Azusa, California ‘Phisher’ Arrested for Posing as America Online Billing Representative and Obtaining Personal Information from Subscribers (January 26, 2006)
DOJ Seal
January 26, 2006
U.S. Department of Justice
Debra Wong Yang
Central District of California
United States Attorney
Thom Mrozek
Public Affairs Officer
Contact: (213) 894-6947

Azusa ‘Phisher’ Arrested for Posing as America Online Billing Representative and Obtaining Personal Information from Subscribers

An Azusa man was arrested this morning on federal charges that allege he sent thousands of e-mails to America Online users that appeared to be from AOL’s Billing Department and prompted the subscribers to send personal and credit card information, which was later used by the defendant to make unauthorized credit and debit card purchases.

Jeffrey Brett Goodin, 45, was charged in a criminal complaint filed yesterday with operating a sophisticated “phishing” scheme — an Internet-based scam designed to obtain personal information by tricking people into believing that they are providing their information to a legitimate business. Goodin, who is expected to make his first court appearance this afternoon in United States District Court in Los Angeles, is specifically charged with wire fraud and the unauthorized use of an access device (credit card).

According to the affidavit in support of the criminal complaint Goodin used several email accounts to send e-mails to AOL users. Those e-mails appeared to be from AOL’s billing department, urged the subscribers to “update” their AOL billing information or lose service, and referred them to one of several fraudulent Internet websites where they could input personal information, including name, address, AOL account information, and credit or debit card data. Goodin, who allegedly controlled those websites, used the fraudulently obtained information to make unauthorized charges on the credit or debit cards belonging to the duped AOL subscribers.

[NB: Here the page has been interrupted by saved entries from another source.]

(* ===== verification/FkRowsSpec.v ===== *)
(** * Referential integrity

    What the checks of [FkRows] promise.  On a library that does not fail they answer exactly: a child row
    is refused when a referenced row is missing, a parent row is kept while a row refers to it.  Whatever
    the library does, they write only through the child tables they cascade into, which is what the row
    operations ask of them. *)
From stdpp Require Import sorting.
From S2P Require Import Prelude Effects TidesDb RowFormat CfName FkCatalog Lifecycle Table KeyCodec FtsText RowDb Dml TableRep DmlSpec CursorDb Quiet FkRows.
Import Table KeyCodec Dml TableRep FkRows.
#[local] Open Scope Z_scope.
#[local] Open Scope tdb_scope.

Module FkRowsSpec.

(** ** Encodings of the referring columns *)

Section Encoding.
Context {SF : ServerField}.
Implicit Types (r : record) (kps : list KEY_PART_INFO) (p pos : nat) (out : memory).

(** The columns the constraints speak of: ascending and not varbinary. *)
Definition plain_part (kp : KEY_PART_INFO) : Prop :=
  reverse_sort kp = false /\ is_varbinary (field kp) = false /\ 0 <= kp_length kp < 2 ^ 32.

Definition sort_value (kp : KEY_PART_INFO) r : bytes := TDB_FIELD_SORT_STRING (field kp) r (kp_length kp).

Definition flag_at (v : bytes) p : bytes :=
  match v !! p with Some b => if b =? 0 then [] else [SORT_KEY_NOT_NULL] | None => [] end.

Fixpoint flagged (v : bytes) kps p r : bytes :=
  match kps with [] => [] | kp :: kps => flag_at v p ++ sort_value kp r ++ flagged v kps (S p) r end.

Lemma comparable_flagged v kps p pos r out :
  Forall plain_part kps -> comparable_parts kps p pos r out (Some v) = flagged v kps p r.
Proof.
  intros Hp. revert p pos. induction Hp as [|kp kps (Hr & Hv & _) _ IH]; intros p pos; [done|]. cbn [comparable_parts flagged].
  rewrite IH, app_assoc. f_equal. unfold comparable_part, indicator. by rewrite Hr, Hv.
Qed.

Lemma prefix_flagged v kps p r : concat (imap (fun i => child_prefix_part v r (i + p)) kps) = flagged v kps p r.
Proof.
  revert p. induction kps as [|kp kps IH]; intros p; [done|]. cbn [imap concat flagged]. rewrite app_assoc. f_equal.
  rewrite <- IH. f_equal. apply imap_ext. intros i x _. simpl. f_equal. lia.
Qed.

(** The flags say which columns carry an indicator. *)
Fixpoint flags_match (v : bytes) kps p : Prop :=
  match kps with
  | [] => True
  | kp :: kps => flag_at v p = (if is_nullable (field kp) then [SORT_KEY_NOT_NULL] else []) /\ flags_match v kps (S p)
  end.

Definition paired (kcs kps : list KEY_PART_INFO) : Prop :=
  Forall2 (fun kc kp => plain_part kc /\ plain_part kp /\ kp_length kc = kp_length kp) kcs kps.

Lemma paired_sym kcs kps : paired kcs kps -> paired kps kcs.
Proof. intros H. apply Forall2_flip. eapply Forall2_impl; [exact H|]. simpl. intros ? ? (? & ? & ?). done. Qed.

Definition same_values kcs kps r r' : Prop := Forall2 (fun kc kp => sort_value kc r = sort_value kp r') kcs kps.

Lemma same_values_sym kcs kps r r' : same_values kcs kps r r' -> same_values kps kcs r' r.
Proof. intros H. apply Forall2_flip. eapply Forall2_impl; [exact H|]. simpl. intros ? ? ?. done. Qed.

Definition no_nulls kps r : Prop := Forall (fun kp => is_null (field kp) r = false) kps.

(** The bytes written with the other table's indicators are that table's key exactly when its columns are
    not null and have the same values. *)
Lemma encodings_meet v kcs kps p pos r r' out :
  paired kcs kps -> flags_match v kps p ->
  length (flagged v kcs p r) = length (comparable_parts kps p pos r' out None) /\
  (flagged v kcs p r = comparable_parts kps p pos r' out None <-> no_nulls kps r' /\ same_values kcs kps r r').
Proof.
  intros Hp. revert p pos. induction Hp as [|kc kp kcs kps (Hc & Hk & El) _ IH]; intros p pos Hf.
  { split; [done|]. split; [|done]. intros _. split; constructor. }
  destruct Hf as [Hf Hfs]. cbn [flagged comparable_parts].
  set (span := comparable_part kp p pos r' out None). destruct (IH (S p) (pos + length span)%nat Hfs) as [IL IE].
  destruct Hc as (_ & _ & [Hl _]), Hk as (Hr & Hv & [Hl' _]).
  assert (length (sort_value kc r) = Z.to_nat (kp_length kp)) as L1 by (rewrite <- El; by apply sort_string_length).
  assert (length (sort_value kp r') = Z.to_nat (kp_length kp)) as L2 by (by apply sort_string_length).
  assert (length (flag_at v p ++ sort_value kc r) = length span /\
    (flag_at v p ++ sort_value kc r = span <-> is_null (field kp) r' = false /\ sort_value kc r = sort_value kp r')) as [HL HE].
  { unfold span, comparable_part, indicator. rewrite Hr, Hf. destruct (is_nullable (field kp)) eqn:En.
    - destruct (is_null (field kp) r') eqn:Enull; rewrite ?Hv; cbn [app length].
      + rewrite zeros_length, L1. split; [done|]. split; [intros [= E _]; done|by intros [? _]].
      + fold (sort_value kp r'). rewrite L1, L2. split; [done|]. split; [by intros [= ->]|by intros [_ ->]].
    - rewrite Hv. cbn [app length]. fold (sort_value kp r'). rewrite L1, L2. split; [done|].
      rewrite (not_nullable_not_null _ r' En). split; [by intros ->|by intros [_ ->]]. }
  rewrite app_assoc. split; [by rewrite !(length_app _ (flagged _ _ _ _)), (length_app span), HL, IL|]. split.
  - intros [E1 E2]%app_inj_1; [|done]. apply HE in E1 as [Hn Hs]. apply IE in E2 as [Hns Hss]. split; by constructor.
  - intros [[Hn Hns]%Forall_cons [Hs Hss]%Forall2_cons]. f_equal; [by apply HE|by apply IE].
Qed.

(** Encodings of two rows agree exactly when the columns have the same values, nulls or not. *)
Lemma flagged_same v kps p r r' : Forall plain_part kps -> flagged v kps p r = flagged v kps p r' <-> same_values kps kps r r'.
Proof.
  intros Hp. revert p. induction Hp as [|kp kps (_ & _ & [Hl _]) _ IH]; intros p; cbn [flagged]; [by split; [constructor|]|].
  unfold same_values. rewrite Forall2_cons, <- (IH (S p)). split; [|by intros [-> ->]]. intros E%app_inv_head.
  apply app_inj_1 in E; [done|]. unfold sort_value. by rewrite !sort_string_length.
Qed.

End Encoding.

(** ** Looking for a key *)

Section Probe.
Context {E txn : Type} `{!TidesDb E txn, !FamilyDb E txn, !RowDb E txn, !CursorDb E txn, !QuietDb E txn, !QuietRows E txn,
  !QuietFamilies E txn, !QuietCursor E txn}.
Context {SF : ServerField}.
Local Open Scope eff_scope.

#[local] Abbreviation run P m Q := (spec P m Q (fun _ => True)).
Implicit Types (d v : store) (ws : list write) (x : txn) (comp k : bytes).

Definition under comp (l : list entry) : Prop := exists e, e ∈ l /\ comp `prefix_of` e.1.

Lemma find_prefix_spec x d ws comp L :
  ascending L -> forall rest pre fuel it, L = pre ++ rest -> (length rest < fuel)%nat -> walks it = L -> here it = head rest ->
  run (quiet_txn x d ws) (find_prefix fuel comp it)
    (fun b s => (b = true <-> under comp rest) /\ quiet_txn x d ws s).
Proof.
  intros Hs. induction rest as [|e rest IH]; intros pre fuel it HL Hf Hw Hh;
    (destruct fuel as [|fuel]; [simpl in Hf; lia|]); cbn [find_prefix]; rewrite Hh; cbn [head].
  { apply spec_ret. intros s Hq. split; [|done]. split; [done|]. by intros (e & He%not_elem_of_nil & _). }
  rewrite bool_decide_false by done. destruct e as [k y].
  eapply spec_bind; [by eapply spec_crash; [apply (q_read x d ws it (k, y))|]|]. intros r.
  apply (spec_pure _ (r = inr (k, y))); [by intros s [_ ?]|]. intros ->.
  case_bool_decide as Hk; [apply spec_ret; intros s [Hq _]; split; [|done]; split; [|done]; intros _; exists (k, y);
    (split; [by left|done])|].
  eapply spec_bind; [eapply spec_weaken; [apply (q_move x d ws Next it)|by intros s [? _]|intros a s Ha; exact Ha|done]|].
  intros it'. apply (spec_pure _ (walks it' = L /\ here it' = head rest)).
  { intros s (_ & Hw' & Hh'). split; [congruence|]. rewrite Hh' by (rewrite Hh; by eexists). rewrite Hw, Hh, HL.
    rewrite HL in Hs. by apply target_next. }
  intros [Hw' Hh'].
  eapply spec_weaken; [apply (IH (pre ++ [(k, y)]) fuel it'); [by rewrite <- app_assoc|simpl in Hf; lia|done|done]|
    by intros s [? _]| |done].
  intros b s [Hb Hq]. split; [|done]. rewrite Hb. split; intros (e & He & Hp).
  - exists e. split; [by right|done].
  - apply elem_of_cons in He as [->|He]; [done|]. by exists e.
Qed.

(** An entry that begins with [comp], and none that the upper bound leaves out. *)
Definition bounded comp k : Prop := ~ (comp ++ [KEY_INF_HI_BYTE]) <b k.

Lemma entry_under_spec x d ws cf comp :
  (forall k y, db_get cf k (apply_writes ws d) = Some y -> comp `prefix_of` k -> bounded comp k) ->
  run (quiet_txn x d ws) (entry_under x cf comp)
    (fun b s => quiet_txn x d ws s /\
       (b = true <-> exists k y, db_get cf k (apply_writes ws d) = Some y /\ comp `prefix_of` k)).
Proof.
  intros Hb. unfold entry_under. eapply spec_bind; [by eapply spec_crash; [apply (q_iter_new x d ws)|]|]. intros r.
  apply (spec_pure _ (exists it, r = inr it /\ opened (apply_writes ws d) cf (Some (comp, comp ++ [KEY_INF_HI_BYTE])) (walks it)));
    [by intros s [_ ?]|]. intros (it & -> & Hs & Hget & Hall).
  eapply spec_bind; [eapply spec_weaken; [apply (q_move x d ws (Seek comp) it)|by intros s [? _]|intros a s Ha; exact Ha|done]|].
  intros it'. destruct (target_seek comp (walks it) (here it) Hs) as (pre & rest & HL & Ht & Hpre & _).
  apply (spec_pure _ (walks it' = walks it /\ here it' = head rest)).
  { intros s (_ & Hw & Hh). split; [done|]. by rewrite Hh. }
  intros [Hw Hh]. eapply spec_bind.
  { eapply spec_pre; [apply (find_prefix_spec x d ws comp (walks it) Hs rest pre); try done; rewrite Hw, HL, length_app; lia|].
    by intros s [? _]. }
  intros b. apply (spec_pure _ (b = true <-> under comp rest)); [by intros s [? _]|]. intros Hx.
  eapply spec_bind; [eapply spec_weaken; [apply (q_free x d ws it')|by intros s [_ ?]|intros a s Ha; exact Ha|done]|].
  intros ?. apply spec_ret. intros s Hq. split; [done|]. rewrite Hx. split.
  - intros ([k y] & He & Hp). exists k, y. split; [apply Hget; rewrite HL; apply elem_of_app; by right|done].
  - intros (k & y & Hk & Hp). exists (k, y). split; [|done].
    assert ((k, y) ∈ walks it) as Hin by (apply Hall; [done|split; [by apply prefix_not_below|by eapply Hb]]).
    rewrite HL in Hin. apply elem_of_app in Hin as [Hin|Hin]; [|done]. by apply Hpre, prefix_not_below in Hin.
Qed.

Lemma get_cf_spec x d ws cf :
  run (quiet_txn x d ws) (get_cf cf) (fun b s => b = bool_decide (is_Some (d !! cf)) /\ quiet_txn x d ws s).
Proof.
  eapply spec_weaken; [apply spec_conj; [apply (get_cf_law d)|apply spec_conj; [apply (get_cf_pending x ws)|apply quiet_get_cf]]|..].
  - by intros s [[? ?] ?].
  - by intros b s ([? ?] & ? & ?).
  - done.
Qed.

(** ** The tables a constraint joins *)

Context `{!RowServices E txn} {CS : FtsText.charset}.
Context (columns : list Field) (stored : record -> bytes -> Prop).

(** The other table of a constraint: its share, the key the constraint uses there and its rows. *)
Record other := { o_share : share; o_key : nat; o_rows : gmap bytes record }.

Definition o_parts (n : nat) (o : other) : list KEY_PART_INFO := take n (key_part (key_info_of (o_share o) (o_key o))).

(** A row of the other table with the same values in its columns. *)
Definition meets (kcs : list KEY_PART_INFO) (n : nat) (o : other) (r : record) : Prop :=
  exists pk r', o_rows o !! pk = Some r' /\ no_nulls (o_parts n o) r' /\ same_values kcs (o_parts n o) r r'.

Lemma prefix_app_eq (a b c : bytes) : length a = length b -> a `prefix_of` b ++ c <-> a = b.
Proof.
  intros Hl. split; [|by intros ->; apply prefix_app_r]. intros [z E']. symmetry. by apply app_inj_1 in E' as [? _].
Qed.

Lemma key_meets fv kcs n o r r' pk :
  paired kcs (o_parts n o) -> flags_match fv (o_parts n o) 0 ->
  flagged fv kcs 0 r `prefix_of` index_key (o_share o) (o_key o) r' ++ pk <->
  no_nulls (o_parts n o) r' /\ same_values kcs (o_parts n o) r r'.
Proof.
  intros Hp Hf. unfold index_key. rewrite make_comparable_key_all.
  destruct (comparable_parts_take n (key_part (key_info_of (o_share o) (o_key o))) r' (fun _ => 0) None) as [X ->].
  destruct (encodings_meet fv kcs (o_parts n o) 0 0 r r' (fun _ => 0) Hp Hf) as [Hl He].
  rewrite <- app_assoc, prefix_app_eq by exact Hl. exact He.
Qed.

(** The index entries of the other table that the probe has to find. *)
Lemma index_meets v c fv kcs n o r :
  paired kcs (o_parts n o) -> flags_match fv (o_parts n o) 0 -> kind_of (o_share o) (o_key o) = regular ->
  holds_entries c (entries (o_share o) (o_key o)) (o_rows o) v ->
  (exists k y, db_get c k v = Some y /\ flagged fv kcs 0 r `prefix_of` k) <-> meets kcs n o r.
Proof.
  intros Hp Hf Hk Hh. assert (forall r' pk, entries (o_share o) (o_key o) r' pk =
    [(index_key (o_share o) (o_key o) r' ++ pk, tdb_empty_val)]) as Hent by (intros; unfold entries; by rewrite Hk).
  split.
  - intros (k & y & Hy & Hpre). apply Hh in Hy as (pk & r' & Hr & Hin). rewrite Hent in Hin.
    apply list_elem_of_singleton in Hin. injection Hin as -> ->. exists pk, r'. split; [done|]. by eapply key_meets.
  - intros (pk & r' & Hr & Hm). exists (index_key (o_share o) (o_key o) r' ++ pk), tdb_empty_val. split.
    + apply Hh. exists pk, r'. rewrite Hent. split; [done|by left].
    + by eapply (key_meets fv kcs n o).
Qed.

A criminal complaint contains allegations that a defendant has committed a crime. Every defendant is presumed innocent until and unless proven guilty beyond a reasonable doubt.

If convicted of the two offenses alleged in the complaint, Goodin faces a maximum possible penalty of 30 years in federal prison.

This case was investigated by the Electronic Crimes Task Force, which is comprised of the Federal Bureau of Investigation and the United States Secret Service. The Task Force received substantial assistance from the Ontario Police Department.